Understanding data layouts#

The most important message comes first: Every data layout in the Double-Batched FFT Library is defined in column major order.

Strides#

Suppose we are given a \(M \times N_1 \times \dots \times N_D \times K\) tensor. The strides for the packed tensor layout (in column major order) is

\[\text{packed}(M, N_1, \dots, N_D, K) = (1, M, M\cdot N_1, \ldots, M\cdot N_1\cdot\ldots\cdot N_{D})\]

Let \(s = \text{packed}(M, N_1, \dots, N_D, K)\). Offsets of the entry \((m,n_1,\dots,n_D,k)\) are computed with

\[\text{linear_index} = m s_0 + \sum_{j=1}^D n_j s_j + k s_{D+1}\]

such that x[linear_index] gives the correct entry, where x is the base address of the tensor’s data.
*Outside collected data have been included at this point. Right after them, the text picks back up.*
(* ===== verification/VmmUser.v ===== *)
(** * The virtual memory manager: boot mappings, user pages and areas *)
From S2P Require Import Prelude DList AllocSpec Vmm PageTable VmmSpec.
#[local] Open Scope Z_scope.

(** Writing entries that are not table descriptors where none was does not change
    any walk. *)
Lemma walk_same_steps (ph ph' : gmap Z (gmap Z Z)) root q :
  (forall u j, step ph' u j = step ph u j) -> walk ph' root q = walk ph root q.
Proof.
  intros Hs. induction q as [|j q IH] using rev_ind; [done|]. rewrite !walk_snoc, IH.
  destruct (walk ph root q); [apply Hs | done].
Qed.

Lemma step_insert_nontable (ph : gmap Z (gmap Z Z)) t tb i e :
  ph !! t = Some tb -> step ph t i = None -> pte_is_table e = false ->
  forall u j, step (<[t := <[i := e]> tb]> ph) u j = step ph u j.
Proof.
  intros Htb Hs He u j. unfold step. rewrite (entry_insert _ _ _ _ _ _ _ Htb).
  case_decide as E; [|done]. destruct E as [-> ->]. rewrite He. unfold step in Hs.
  by destruct (pte_is_table (entry ph t i)).
Qed.

Section vmm_user.
Context {P : Type} `{PageAllocatorLaws P}.
Context (kernel_pgd early_tables : Z).
Implicit Types (s : vmm P) (root va : Z).

#[local] Abbreviation vm_inv := (vm_inv early_tables).
#[local] Abbreviation vm_base := (vm_base early_tables).
#[local] Abbreviation owned := (owned early_tables).

(** ** User pages *)

(** Every valid entry on the way to the leaf table of [va], from level [n] on, is a table. *)
Definition no_block s root va (n : nat) : Prop :=
  forall m u, (n <= m < 3)%nat -> walk (phys s) root (walk_prefix va m) = Some u ->
    pte_is_valid (entry (phys s) u (pte_index va (Z.of_nat m))) = true ->
    pte_is_table (entry (phys s) u (pte_index va (Z.of_nat m))) = true.

(** The two walkers of the file agree: [vmm_map_user_page]'s own walk is
    [walk_page_table] with allocation, when no block mapping is in the way. *)
Lemma user_walk_eq fuel : forall s root va t n,
  vm_inv s root -> (n + fuel = 3)%nat -> walk (phys s) root (walk_prefix va n) = Some t ->
  no_block s root va n ->
  user_walk early_tables fuel s t va (Z.of_nat n) =
    (r ← walk_levels early_tables fuel s t va (Z.of_nat n) true;
     Ok (if fst r =? 0 then None else Some (fst r), snd r)).
Proof using Type*.
  induction fuel as [|fuel IH]; intros s root va t n I Hn Ht Hnb; cbn [user_walk walk_levels].
  - cbn. pose proof I as [Hb Htree].
    destruct (tree_ok _ _ _ Htree (walk_prefix va n) t) as [Ho _]; [rewrite walk_prefix_length; lia | done |].
    rewrite (proj2 (Z.eqb_neq t 0)); [done|]. destruct (owned_frame early_tables s t Hb Ho). lia.
  - pose proof I as [Hb Htree].
    assert (length (walk_prefix va n) < 3)%nat as Hlen by (rewrite walk_prefix_length; lia).
    destruct (tree_ok _ _ _ Htree (walk_prefix va n) t ltac:(lia) Ht) as [Hot [tb Htb]].
    unfold walk_create. rewrite get_entry_ok by eauto. rewrite !bind_ok.
    set (i := pte_index va (Z.of_nat n)) in *. set (pte := entry (phys s) t i) in *.
    assert ((Z.land pte PTE_VALID =? 0) = negb (pte_is_valid pte)) as ->
      by (unfold pte_is_valid; by rewrite negb_involutive).
    replace (Z.of_nat n + 1) with (Z.of_nat (S n)) by lia.
    destruct (pte_is_valid pte) eqn:Ev; cbn [negb].
    + assert (pte_is_table pte = true) as Htab by (apply (Hnb n t); done || lia).
      rewrite Htab, bind_ok. cbv beta iota.
      apply IH with root; [done | lia | |].
      * rewrite walk_prefix_S, walk_snoc, Ht. simpl. unfold step. fold i. fold pte.
        by rewrite Htab.
      * intros m u Hm. apply Hnb. lia.
    + destruct (alloc_page_table_spec early_tables s Hb)
        as [-> | (t' & s1 & -> & Hph & Hb1 & Hrest & Hf & Hno & Ho & Hmono)]; [done|].
      rewrite !bind_ok. cbv beta iota. rewrite (proj2 (Z.eqb_neq t' 0)) by (destruct Hf; lia).
      assert (t <> t') as Hne by by intros ->.
      rewrite <- Z.lor_assoc. change (Z.lor (Z.land t' PTE_ADDR_MASK) (Z.lor PTE_VALID PTE_PAGE))
        with (phys_to_pte t' (Z.lor PTE_VALID PTE_TABLE)).
      rewrite (set_entry_ok _ _ _ _ tb) by (by rewrite Hph, lookup_insert_ne).
      rewrite !bind_ok, Hph. set (e := phys_to_pte t' (Z.lor PTE_VALID PTE_TABLE)).
      assert (forall q u, (length q <= 3)%nat -> walk (phys s) root q = Some u -> u <> t') as Hfresh.
      { intros q u Hq Hu ->. apply Hno. by eapply tree_ok. }
      assert (pte_is_table e = true) as Het by (unfold e; by rewrite table_phys_to_pte).
      assert (pte_to_phys e = t') as Hep.
      { unfold e. rewrite pte_to_phys_phys_to_pte by done. by apply pte_to_phys_frame. }
      assert (step (phys s) t i = None) as Hstep by (by apply step_invalid).
      set (s2 := with_phys s1 _).
      assert (phys s2 = <[t := <[i := e]> tb]> (<[t' := ∅]> (phys s))) as Hph2 by done.
      rewrite get_entry_ok by (rewrite Hph2, lookup_insert_eq; eauto). rewrite !bind_ok.
      rewrite Hph2, (entry_insert _ _ _ _ _ _ tb), decide_True
        by (done || by rewrite lookup_insert_ne). cbv beta iota.
      change (Z.land e PTE_ADDR_MASK) with (pte_to_phys e). rewrite Hep.
      rewrite (set_entry_ok s1 t i e tb) by (by rewrite Hph, lookup_insert_ne).
      rewrite bind_ok, Hph.
      change (with_phys s1 (<[t := <[i := e]> tb]> (<[t' := ∅]> (phys s)))) with s2.
      assert (forall q, (length q <= 3)%nat -> walk (phys s2) root q =
        if decide (q = walk_prefix va n ++ [i]) then Some t' else walk (phys s) root q) as Hlw.
      { intros q Hq. rewrite Hph2.
        by apply (link_walk (phys s) root t t' i e tb (walk_prefix va n) (owned s) (owned s2)). }
      apply IH with root; [|lia| |].
      * split; [by destruct Hb1|].
        by eapply (link_tree (phys s) root t t' i e tb (walk_prefix va n) (owned s) (owned s2)).
      * rewrite walk_prefix_S. rewrite Hlw, decide_True; [done | done |].
        rewrite length_app, walk_prefix_length. simpl. lia.
      * intros m u Hm. rewrite Hlw by (rewrite walk_prefix_length; lia). case_decide as E.
        -- intros [= <-]. rewrite Hph2, (entry_insert _ _ _ _ _ _ tb), decide_False
             by first [intros [Heq _]; by apply Hne | by rewrite lookup_insert_ne].
           by rewrite entry_zero, decide_True.
        -- intros Hu. exfalso. destruct (decide (m = S n)) as [->|].
           { apply E. by rewrite walk_prefix_S. }
           assert (walk (phys s) root (walk_prefix va (S n + (m - S n))) = None) as Hnone.
           { apply walk_none_extend. rewrite walk_prefix_S, walk_snoc, Ht. exact Hstep. }
           replace (S n + (m - S n))%nat with m in Hnone by lia. congruence.
Qed.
Here, x might be either real or complex, that is, the linear_index is taken w.r.t. to the underlying data type.

Default strides may be overriden in the configuration.

Warning

\(s_0 \neq 1\) is unsupported.

Default c2c#

Default c2c strides are

\[ \begin{align}\begin{aligned}\text{input_strides} = \text{packed}(M, N_1, \dots, N_D, K)\\\text{output_strides} = \text{packed}(M, N_1, \dots, N_D, K)\end{aligned}\end{align} \]

There is no distinction between in-place and out-of-place transforms.

Default r2c#

For r2c, the input tensor is real and the output tensor is complex. We only need to store half of the modes due to symmetry, therefore define

\[N_1' = \lfloor N_1 / 2 \rfloor + 1\]

We need to distinguish between the default out-of-place layout and the default in-place layout.

Out-of-place#

For the out-of-place transform the input tensor uses the default packed format

\[\text{input_strides} = \text{packed}(M, N_1, \dots, N_D, K)\]

For the output tensor we use the default packed format but truncate the first FFT mode:

\[\text{output_strides} = \text{packed}(M, N_1', \dots, N_D, K)\]

In-place#

The input tensor is overwritten during the FFT, hence it needs enough space to store the output tensor. Therefore, the first FFT mode needs to be padded. Let

\[N_1'' = 2N_1'\]

The strides are

\[ \begin{align}\begin{aligned}\text{input_strides} = \text{packed}(M, N_1'', \dots, N_D, K)\\\text{output_strides} = \text{packed}(M, N_1', \dots, N_D, K)\end{aligned}\end{align} \]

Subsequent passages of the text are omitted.